As soon as Ewan and I hit the cold air on the sidewalk outside his mom’s apartment, Ewan took a swig off his inhaler and started to run. I followed, my backpack bouncing against my body. By the time we got to the corner market where kids from Selden buy Pop Rocks, soda, and gum, my chest was burning from breathing in cold air, and my hair was sticking to my face. I felt better.

“Do you really think he’s coming back?” I said as we stood catching our breath.

“They always do,” Ewan wheezed. “What happened to you, I think it’s something called slipping. You talked about the river. Well, I think you’re slipping into the river of the dead. While you’re in there, the ghost is harnessing your living energy. It’s your body’s energy—combined with his very strong desire for something—that gives you the power to tunnel through the river. That’s why he looks better. He’s breathing through your body. And it’s why he needs to be touching you to take you back out. I think when you look at him in the mirror, when your eyes are touching, that gives you the energy you need to go in.”

“That’s cool,” I said.

“Slipping is very cool, but it is also extremely dangerous.”

“Dangerous how? Grandpa’s already dead.”

“It’s dangerous for you. Once you’ve made a strong connection to a ghost, it’s like driving in a car with no brakes. You can push the accelerator, but you can’t stop—he’ll just keep sucking and sucking until there is nothing left. Or at least, I think that’s what happens. There aren’t very many people who have slipped who remain alive long enough to report on it.”

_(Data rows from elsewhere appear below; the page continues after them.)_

(** * falcoctl: [driver config] -- committing the chosen driver type

    A shallow embedding of [cmd/driver/config/config.go]: the validator
    [checkFalcoRunsWithDrivers], the local patcher
    [replaceDriverTypeInFalcoConfig], the cluster patcher
    [replaceDriverTypeInK8SConfigMap], the dispatcher [commit] and the command
    body [RunDriverConfig].

    Go functions that return [error] become computations in a small monad
    over a [World] (file system, cluster, driver store, trace of the calls
    made); a computation ends by returning, by returning an error or by a
    run-time panic.  What the file calls and does not define (the other
    packages of the repository, the Kubernetes client, yaml, json, the
    operating system) is a parameter of the development, the class [Env]. *)

From Stdlib Require Import NArith Lia Sorted.
From stdpp Require Import base option list strings gmap.

(** ** Strings *)

(** The double quote and the line feed, as characters. *)
Definition dquote : string := String (Ascii.ascii_of_nat 34) EmptyString.
Definition newline : string := String (Ascii.ascii_of_nat 10) EmptyString.

(** [quoted s] is [s] between double quotes. *)
Definition quoted (s : string) : string := dquote +:+ s +:+ dquote.

(** [strings.Join]. *)
Fixpoint strings_Join (elems : list string) (sep : string) : string :=
  match elems with
  | [] => EmptyString
  | [e] => e
  | e :: rest => e +:+ sep +:+ strings_Join rest sep
  end.

(** [drop_string n s]: [s[n:]], the empty string when [n] is past the end. *)
Fixpoint drop_string (n : nat) (s : string) : string :=
  match n, s with
  | O, _ => s
  | S n', String _ s' => drop_string n' s'
  | S _, EmptyString => EmptyString
  end.

(** [split_first old s] cuts [s] at the leftmost occurrence of [old]: the text
    before it and the text after it; [None] when [old] does not occur. *)
Fixpoint split_first (old s : string) : option (string * string) :=
  if String.prefix old s then Some (EmptyString, drop_string (String.length old) s)
  else
    match s with
    | EmptyString => None
    | String c s' =>
        match split_first old s' with
        | Some (pre, post) => Some (String c pre, post)
        | None => None
        end
    end.
Lemma draw_inventory_distinct e n :
  (forall i j, (i < n)%nat -> (j < n)%nat -> uuid4 e i = uuid4 e j -> i = j) ->
  keys (draw_inventory e n) = map (uuid4 e) (seq 0 n)
  /\ forall i, (i < n)%nat ->
       dict_get (draw_inventory e n) (uuid4 e i) = Some (stock_draw e i).
Proof.
  induction n as [|n IH]; intros Hinj.
  - split; [done | intros i Hi; lia].
  - destruct IH as [Hkeys Hget].
    { intros i j Hi Hj. apply Hinj; lia. }
    cbn [draw_inventory]. split.
    + rewrite keys_dict_set_new.
      * rewrite Hkeys, seq_S, map_app. done.
      * rewrite Hkeys. intros Hin. apply list_elem_of_fmap in Hin as (i & Hi & Hseq).
        apply elem_of_seq in Hseq. apply Hinj in Hi; lia.
    + intros i Hi. rewrite dict_get_dict_set.
      destruct (String.eqb_spec (uuid4 e n) (uuid4 e i)) as [Heq|Hne].
      * apply Hinj in Heq; [by subst | lia | lia].
      * apply Hget. assert (i <> n) by congruence. lia.
Qed.

Lemma draw_products_other e ks : forall i acc ps k,
  k ∉ ks ->
  draw_products e i ks acc = Ok ps ->
  dict_get ps k = dict_get acc k.
Proof.
  induction ks as [|key ks IH]; intros i acc ps k Hk; cbn [draw_products].
  - by intros [= <-].
  - apply not_elem_of_cons in Hk as [Hne Hk].
    destruct (make_price (price_draw e i)) as [m|ex]; [|done].
    intros Hps. rewrite (IH _ _ _ _ Hk Hps), dict_get_dict_set.
    by destruct (String.eqb_spec key k).
Qed.
(** * A shallow embedding of the Companies House API wrapper

    Source: [companies_house/src/companies_house_api_client.py].

    The module has two classes.  [APIpaths] is a table of URL path
    segments held as class attributes.  [CompaniesHouse] is the client: its
    constructor reads two environment variables, and each of its public
    methods hands a list of path segments and a keyword dictionary to the
    private [__send_request], which builds the URL and calls
    [requests.request].

    Python state is modelled as a [World]: the process environment, the class
    attributes of [APIpaths], the store of [CompaniesHouse] instances and the
    list of calls made to [requests.request].  Methods are computations in a
    state-and-exception monad over [World]. *)

From stdpp Require Import base list strings.
From Stdlib Require Import ZArith.

(** ** Values *)

(** The scalar values that the methods forward as query parameters
    ([str] and [int] in the annotations of the source). *)
Inductive pyval : Type :=
  | PyStr (s : string)
  | PyInt (n : Z).

(** A keyword dictionary [{'key': value, ...}]: insertion ordered, every
    value possibly [None]. *)
Definition kwargs : Type := list (string * option pyval).

(** [not v] for a value of type [Optional[str]]: [None] and [''] are falsy. *)
Definition truthy (v : option string) : bool :=
  match v with
  | None => false
  | Some EmptyString => false
  | Some (String _ _) => true
  end.

(** ** The endpoint path table *)

Module APIpaths.

(** The class attributes of [APIpaths], read at call time. *)
Record t : Type := Build {
  company : string;
  officers : string;
  registers : string;
  charges : string;
  exemptions : string;
  filing_history : string;
  insolvency : string;
  disqualifications_corporate : string;
  disqualifications_natulal : string;
  uk_establishments : string;
  persons_with_significant_control : string;
  persons_with_significant_control_statements : string;
  super_secure : string;
  super_secure_beneficial_owner : string;
  legal_person : string;
  legal_person_beneficial_owner : string;
  individual : string;
  individual_beneficial_owner : string;
  corporate_entity : string;
  corporate_entity_beneficial_owner : string;
  appointments : string;
  advanced_company_search : string;
  search_all : string;
  search_companies : string;
  search_officers : string;
  search_disqualified_officers : string;
  search_companies_alphabetically : string;
  search_dissolved_companies : string
}.

(** The values the class body assigns. *)
Definition declared : t := {|
  company := "company";
  officers := "officers";
  registers := "registers";
  charges := "charges";
  exemptions := "exemptions";
  filing_history := "filing-history";
  insolvency := "insolvency";
  disqualifications_corporate := "disqualified-officers/corporate";
  disqualifications_natulal := "disqualified-officers/natural";
  uk_establishments := "uk-establishments";
  persons_with_significant_control := "persons-with-significant-control";
  persons_with_significant_control_statements :=
    "persons-with-significant-control-statements";
  super_secure := "super-secure";
  super_secure_beneficial_owner := "super-secure-beneficial-owner";
  legal_person := "legal-person";
  legal_person_beneficial_owner := "legal-person-beneficial-owner";
  individual := "individual";
  individual_beneficial_owner := "individual-beneficial-owner";
  corporate_entity := "corporate-entity";
  corporate_entity_beneficial_owner := "corporate-entity-beneficial-owner";
  appointments := "appointments";
  advanced_company_search := "advanced-search/companies";
  search_all := "search";
  search_companies := "search/companies";
  search_officers := "search/officers";
  search_disqualified_officers := "search/disqualified-officers";
  search_companies_alphabetically := "alphabetic-search/companies";
  search_dissolved_companies := "dissolved-search/companies"
|}.

(** The same table with another value for the [super_secure] attribute. *)
Definition with_super_secure (s : string) (P : t) : t :=
  Build (company P) (officers P) (registers P) (charges P) (exemptions P)
    (filing_history P) (insolvency P) (disqualifications_corporate P)
    (disqualifications_natulal P) (uk_establishments P)
    (persons_with_significant_control P)
    (persons_with_significant_control_statements P)
    s
    (super_secure_beneficial_owner P) (legal_person P)
    (legal_person_beneficial_owner P) (individual P)
    (individual_beneficial_owner P) (corporate_entity P)
    (corporate_entity_beneficial_owner P) (appointments P)
    (advanced_company_search P) (search_all P) (search_companies P)
    (search_officers P) (search_disqualified_officers P)
    (search_companies_alphabetically P) (search_dissolved_companies P).

End APIpaths.

(** ** The world *)

(** The instance attributes of a [CompaniesHouse] object.  [host] and
    [api_key] hold what [os.getenv] returned; [headers] is the dictionary
    [{'Authorization': self.api_key}]. *)
Record instance : Type := MkInstance {
  host : option string;
  api_key : option string;
  headers : list (string * option string)
}.

(** An object on which [__init__] has not assigned anything yet. *)
Definition blank : instance :=
  {| host := None; api_key := None; headers := [] |}.

(** An HTTP response as the transport returns it; the client never looks
    inside. *)
Record Response : Type := {
  status_code : Z;
  response_headers : list (string * string);
  content : string
}.

(** One call [requests.request(method, url, headers=..., params=...)]. *)
Record Sent : Type := {
  sent_method : string;
  sent_url : string;
  sent_headers : list (string * option string);
  sent_params : kwargs
}.

Inductive exn : Type :=
  | ValueError (msg : string)
  | AttributeError (msg : string)
  | RequestException (detail : string).

Record World : Type := {
  environ : string -> option string;
  paths : APIpaths.t;
  objects : list instance;
  wire : list Sent
}.

(** A reference to a [CompaniesHouse] object: its index in [objects]. *)
Definition ref : Type := nat.

(** ** The monad of Python computations *)

Inductive result (A : Type) : Type :=
  | Ok (a : A)
  | Raise (e : exn).
Arguments Ok {A} a.
Arguments Raise {A} e.

Definition M (A : Type) : Type := World -> result A * World.

#[export] Instance M_ret : MRet M := fun A a w => (Ok a, w).

#[export] Instance M_bind : MBind M := fun A B f m w =>
  match m w with
  | (Ok a, w') => f a w'
  | (Raise e, w') => (Raise e, w')
  end.

Definition raise {A : Type} (e : exn) : M A := fun w => (Raise e, w).

Definition os_getenv (key : string) : M (option string) :=
  fun w => (Ok (environ w key), w).

Definition read_APIpaths : M APIpaths.t :=
  fun w => (Ok (paths w), w).

(** Allocation of a fresh object, before [__init__] runs on it. *)
Definition allocate : M ref :=
  fun w => (Ok (length (objects w)),
            {| environ := environ w; paths := paths w;
               objects := objects w ++ [blank]; wire := wire w |}).

Definition deref (self : ref) : M instance :=
  fun w => match objects w !! self with
           | Some o => (Ok o, w)
           | None => (Raise (AttributeError "no such object"), w)
           end.

Definition assign (self : ref) (f : instance -> instance) : M unit :=
  fun w => match objects w !! self with
           | Some o => (Ok tt,
                        {| environ := environ w; paths := paths w;
                           objects := <[self := f o]> (objects w);
                           wire := wire w |})
           | None => (Raise (AttributeError "no such object"), w)
           end.

Definition set_host (self : ref) (v : option string) : M unit :=
  assign self (fun o => {| host := v; api_key := api_key o; headers := headers o |}).

Definition set_api_key (self : ref) (v : option string) : M unit :=
  assign self (fun o => {| host := host o; api_key := v; headers := headers o |}).

Definition set_headers (self : ref) (v : list (string * option string)) : M unit :=
  assign self (fun o => {| host := host o; api_key := api_key o; headers := v |}).

(** The world after one more call of [requests.request]. *)
Definition sending (s : Sent) (w : World) : World :=
  {| environ := environ w; paths := paths w; objects := objects w;
     wire := wire w ++ [s] |}.

(** What [requests.request] hands back from the transport's answer: the
    response as it is, or the transport's failure as an exception. *)
Definition answer (a : string + Response) : result Response :=
  match a with
  | inl detail => Raise (RequestException detail)
  | inr response => Ok response
  end.

(** ** The client *)

Module CompaniesHouse.
Section Client.

(** The remote side of [requests.request]: given the calls made so far and
    the present one, it answers with a response or fails with a transport
    error, of which only a description is kept. *)
Variable remote : list Sent -> Sent -> string + Response.

Definition requests_request (method url : string)
    (hdrs : list (string * option string)) (params : kwargs) : M Response :=
  fun w =>
    let s := {| sent_method := method; sent_url := url;
                sent_headers := hdrs; sent_params := params |} in
    (answer (remote (wire w) s), sending s w).

(** [__init__]: the two assignments, the two guards, the headers. *)
Definition __init__ (self : ref) : M unit :=
  h ← os_getenv "COMPANIES_HOUSE_HOST";
  set_host self h;;
  k ← os_getenv "COMPANIES_HOUSE_APIKEY";
  set_api_key self k;;
  o ← deref self;
  if negb (truthy (host o)) then raise (ValueError "KVK_HOST is not set") else
  if negb (truthy (api_key o)) then raise (ValueError "KVK_APIKEY is not set") else
  set_headers self [("Authorization", api_key o)].

(** The expression [CompaniesHouse()]: the caller gets the reference only
    when [__init__] returns. *)
Definition new : M ref :=
  self ← allocate;
  __init__ self;;
  mret self.

(** [['/' + r for r in res if r is not None]] *)
Definition slashed (res : list (option string)) : list string :=
  flat_map (fun r => match r with
                     | Some r => ["/" +:+ r]
                     | None => []
                     end) res.

Definition __send_request (self : ref) (request_type : string)
    (res : list (option string)) (params : kwargs) : M Response :=
  o ← deref self;
  match host o with
  | None => raise (ValueError "HOST is not set")
  | Some h =>
      let url := h +:+ String.concat "" (slashed res) in
      requests_request request_type url (headers o) params
  end.

(** A [str | None] and an [int | None] argument as dictionary values. *)
Definition str (v : option string) : option pyval := PyStr <$> v.
Definition int (v : option Z) : option pyval := PyInt <$> v.

Definition get_company_profile (self : ref) (company_number : string)
    : M Response :=
  P ← read_APIpaths;
  __send_request self "GET" [Some (APIpaths.company P); Some company_number] [].
(** The header of a cubic cell of edge 10 divided into 15 intervals along
    each axis, read in exact arithmetic. *)
Definition exact_header : DensityHeader.t Exact.xreal :=
  let q (a b : Z) := Exact.Fin (Qmake a (Z.to_pos b)) in
  {| DensityHeader.ncrs := V3 16 16 16;
     DensityHeader.mode := 2;
     DensityHeader.endian := Little;
     DensityHeader.crsStart := V3 0 0 0;
     DensityHeader.nintervalX := 15;
     DensityHeader.nintervalY := 15;
     DensityHeader.nintervalZ := 15;
     DensityHeader.xlength := q 10 1;
     DensityHeader.ylength := q 10 1;
     DensityHeader.zlength := q 10 1;
     DensityHeader.alpha := q 90 1;
     DensityHeader.beta := q 90 1;
     DensityHeader.gamma := q 90 1;
     DensityHeader.col2xyz := 1;
     DensityHeader.row2xyz := 2;
     DensityHeader.sec2xyz := 3;
     DensityHeader.densityMin := q 0 1;
     DensityHeader.densityMax := q 0 1;
     DensityHeader.densityMean := q 0 1;
     DensityHeader.spaceGroup := 0;
     DensityHeader.symmetryBytes := 0;
     DensityHeader.skewFlag := 0;
     DensityHeader.skewMat := replicate 9 (q 0 1);
     DensityHeader.skewTrans := replicate 3 (q 0 1);
     DensityHeader.futureUse := replicate 11 (q 0 1) ++ [q 1 1];
     DensityHeader.originEM := V3 (q 0 1) (q 0 1) (q 0 1);
     DensityHeader.mapChar := ["M"; "A"; "P"; " "]%byte;
     DensityHeader.machineStamp := 0;
     DensityHeader.rmsd := q 0 1;
     DensityHeader.nLabel := 0;
     DensityHeader.labels := [];
     DensityHeader.mapSize := 16384;
     DensityHeader.xyzInterval := V3 15 15 15;
     DensityHeader.xyzLength := V3 (q 10 1) (q 10 1) (q 10 1);
     DensityHeader.gridLength := V3 (q 10 15) (q 10 15) (q 10 15);
     DensityHeader.map2xyz := V3 0 1 2;
     DensityHeader.map2crs := V3 0 1 2;
     DensityHeader.unitVolume := q 1000 3375;
     DensityHeader.origin :=
       V3 (PyFloat (q 0 1)) (PyFloat (q 0 1)) (PyFloat (q 0 1));
     DensityHeader.nintervaLZ := None |}.

(** Two indices of the coordinate list are neighbours when their
    coordinates differ by at most 1 on every axis; two indices are
    connected when a chain of neighbours leads from one to the other. *)
Definition neighbours (crsCoordList : list (vec3 Z)) (x y : nat) : Prop :=
  DensityMatrix.adjacent_at crsCoordList x y = true.

Definition connected (crsCoordList : list (vec3 Z)) : relation nat :=
  rtc (neighbours crsCoordList).

(** What the [while] loop keeps true, [seed] being the index it started
    from: everything in [newSet] is connected to the seed, and the
    neighbours of everything in [oldSet] are in [newSet]. *)
Definition grow_inv (l : list (vec3 Z)) (seed : nat) (oldSet newSet : gset nat)
  : Prop :=
  seed ∈ newSet
  ∧ oldSet ⊆ newSet
  ∧ (∀ x, x ∈ newSet → connected l seed x)
  ∧ (∀ x y, x ∈ oldSet → neighbours l x y → y ∈ newSet).

(** What the outer loop keeps true once it has gone through the indices
    below [k]: [usedIndex] is the union of the sets found so far, each of
    which is the connected component of some index; no two of them meet;
    and every index below [k] is used. *)
Definition cluster_inv (l : list (vec3 Z)) (k : nat)
    (st : gset nat * list (gset nat)) : Prop :=
  (∀ x, x ∈ st.1 ↔ ∃ S, S ∈ st.2 ∧ x ∈ S)
  ∧ (∀ S, S ∈ st.2 →
       ∃ seed, (seed < length l)%nat ∧ ∀ y, y ∈ S ↔ connected l seed y)
  ∧ (∀ i j S T, st.2 !! i = Some S → st.2 !! j = Some T → i ≠ j → S ## T)
  ∧ (∀ x, (x < k)%nat → x ∈ st.1).

(** A result of the sphere enumeration that is a list, or else the error
    of a density lookup at some coordinate. *)
Definition raised_by_lookup {A} (self : DensityMatrix.t) (r : result A)
  : Prop :=
  (∃ a, r = Ok a)
  ∨ ∃ crs e, (DensityMatrix.getPointDensityFromCrs self crs).1 = Raise e
             ∧ r = Raise e.

(** The running total and weights of a blob are ints while every density
    met is the int 0 of a coordinate without data, and numpy floats from
    the first density read in the array on. *)
Definition same_kind (st : pynum float * vec3 (pynum float)) : Prop :=
  (∃ t a b c, st = (PyInt t, V3 (PyInt a) (PyInt b) (PyInt c)))
  ∨ (∃ t a b c, st = (NpFloat t, V3 (NpFloat a) (NpFloat b) (NpFloat c))).

(** The state in which the loop over the points of a blob starts. *)
Definition blob_start : pynum float * vec3 (pynum float) :=
  (PyInt 0, V3 (PyInt 0) (PyInt 0) (PyInt 0)).

(** ** The vocabulary of the further properties *)

(** One turn of the loop of [validCRS] seen from the component it reads:
    the answer of the turn and the component as the turn leaves it, given
    the result of the lookup of the interval count, the extent [ncrs] of
    the axis and the component [x]. *)
Definition validCRS_component (interval : result Z) (ncrs x : Z)
  : result bool * Z :=
  match interval with
  | Raise e => (Raise e, x)
  | Ok crsInterval =>
      let outside := (x <? 0) || (ncrs <? x) in
      if outside && (crsInterval =? 0) then (Raise ZeroDivisionError, x)
      else
        let x' := if outside then x - x / crsInterval * crsInterval else x in
        (Ok (negb ((ncrs <? x') && (x' <? crsInterval))), x')
  end.

(** The interval count [validCRS] reads for the axis [ind] of a crs
    coordinate. *)
Definition crsInterval (self : DensityMatrix.t) (get : vec3 Z → Z)
  : result Z :=
  v3_getitem (DensityHeader.xyzInterval (DensityMatrix.header self))
             (get (DensityHeader.map2crs (DensityMatrix.header self))).

(** A component outside the range [0, ncrs] that [validCRS] leaves
    alone. *)
Definition outside (ncrs x : Z) : Prop := x < 0 ∨ ncrs < x.

(** Two runs of the sphere enumeration that end alike: with the same
    error, or with lists the first of which is a sublist of the second. *)
Definition sublist_or_same_error {A} (r r0 : result (list A)) : Prop :=
  match r, r0 with
  | Ok l, Ok l0 => sublist l l0
  | Raise e, Raise e0 => e = e0
  | _, _ => False
  end.

(** A coordinate list on which a lookup returns a density and that the
    lookup leaves as it is. *)
Definition settled (self : DensityMatrix.t) (crs : vec3 Z) : Prop :=
  ∃ d, DensityMatrix.getPointDensityFromCrs self crs = (Ok d, crs).

(** A value of the type a format character calls for: what
    [struct.unpack] puts in the slot of the character. *)
Definition typed (c : fmt) (v : hval) : Prop :=
  match c, v with
  | Fi, HInt _ | Ff, HFloat _ | Fc, HChar _ => True
  | _, _ => False
  end.

(** An index a list of three elements accepts. *)
Definition index3 (i : Z) : Prop := -3 ≤ i ≤ 2.

(** What holds of the attributes of every header object the constructor
    returns, and that the methods of the grid rely on: the interval
    counts are not zero, [xyzInterval] lists them, [map2crs] holds
    indices of a list of three elements, [map2xyz] holds 0, 1 or 2, and
    [mapSize] is four bytes for each point of the grid. *)
Definition constructed {F} (h : DensityHeader.t F) : Prop :=
  DensityHeader.xyzInterval h
  = V3 (DensityHeader.nintervalX h) (DensityHeader.nintervalY h)
       (DensityHeader.nintervalZ h)
  ∧ DensityHeader.nintervalX h ≠ 0
  ∧ DensityHeader.nintervalY h ≠ 0
  ∧ DensityHeader.nintervalZ h ≠ 0
  ∧ index3 (v3_0 (DensityHeader.map2crs h))
  ∧ index3 (v3_1 (DensityHeader.map2crs h))
  ∧ index3 (v3_2 (DensityHeader.map2crs h))
  ∧ 0 ≤ v3_0 (DensityHeader.map2xyz h) ≤ 2
  ∧ 0 ≤ v3_1 (DensityHeader.map2xyz h) ≤ 2
  ∧ 0 ≤ v3_2 (DensityHeader.map2xyz h) ≤ 2
  ∧ DensityHeader.mapSize h
    = v3_0 (DensityHeader.ncrs h) * v3_1 (DensityHeader.ncrs h)
      * v3_2 (DensityHeader.ncrs h) * 4.

(** A 32-bit word in big-endian order. *)
Definition be32 (w : Z) : list byte := rev (Examples.le32 w).

(** ** Tactics *)

(** From [x ← m; k = Ok y]: [m] returned, and the rest follows. *)
Ltac bind_inv H :=
  repeat lazymatch type of H with
  | mbind _ ?m = Ok _ =>
      let E := fresh "E" in
      destruct m eqn:E; cbn [mbind result_bind] in H; [|discriminate H]
  end.

(** A tuple typed by a format, as the list of its values. *)
Ltac tuple_skeleton Ht :=
  repeat lazymatch type of Ht with
  | Forall2 typed (_ :: _) _ =>
      let v := fresh "v" in
      let t := fresh "t" in
      let Hv := fresh "Hv" in
      apply Forall2_cons_inv_l in Ht as (v & t & Hv & Ht & ->);
      destruct v; try (exfalso; exact Hv); clear Hv
  | Forall2 typed [] _ => apply Forall2_nil_inv_l in Ht as ->
  end.

(** The reads of a tuple given as the list of its values. *)
Ltac read_tuple :=
  repeat match goal with
  | |- context [get_int3 ?t ?k] =>
      let v := eval vm_compute in (get_int3 t k) in
      change (get_int3 t k) with v
  | |- context [get_int ?t ?k] =>
      let v := eval vm_compute in (get_int t k) in
      change (get_int t k) with v
  | |- context [get_float3 ?t ?k] =>
      let v := eval vm_compute in (get_float3 t k) in
      change (get_float3 t k) with v
  | |- context [get_float ?t ?k] =>
      let v := eval vm_compute in (get_float t k) in
      change (get_float t k) with v
  | |- context [get_floats ?t ?k ?n] =>
      let v := eval vm_compute in (get_floats t k n) in
      change (get_floats t k n) with v
  | |- context [get_chars ?t ?k ?n] =>
      let v := eval vm_compute in (get_chars t k n) in
      change (get_chars t k n) with v
  end.

(** ** The grouping loops of [DensityAnalysis.aggregateCloud]

    The loops that group the clouds of a residue, and then those of the
    chains, by overlap.  [ccp4_utils.testOverlap] is not part of the
    sources: the loops are stated over any function that gives, for two
    positions of the pool, the number stored in the matrix.  What
    [merge] does to the clouds is not modelled; the embedding keeps the
    set of positions merged into each cloud of the result. *)

Module AggregateCloud.

(** [overlap = np.zeros((n, n))], then
    [overlap[i][j] = overlap[j][i] = testOverlap(pool[i], pool[j])] for
    [i < j]. *)
Definition overlapMatrix (n : nat) (testOverlap : nat → nat → float)
  : list (list float) :=
  (λ i, (λ j, if (i <? j)%nat then testOverlap i j
              else if (j <? i)%nat then testOverlap j i
              else 0%float) <$> seq 0 n) <$> seq 0 n.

“Remain alive?” I repeated. “As opposed to what?”

Ewan grabbed my elbow. “Don’t worry about that now. I’ll call my babysitter and tell her to meet me at home later, so I can spend some time in the library. I’ll try to find out more, but in the meantime, you have to remember this. You cannot look in mirrors, or at any kind of surface that might have a reflection. That’s all it could take, any reflective surface—” He stopped.

“And what?”

“You could slip again. And this time, you might not be able to come back.”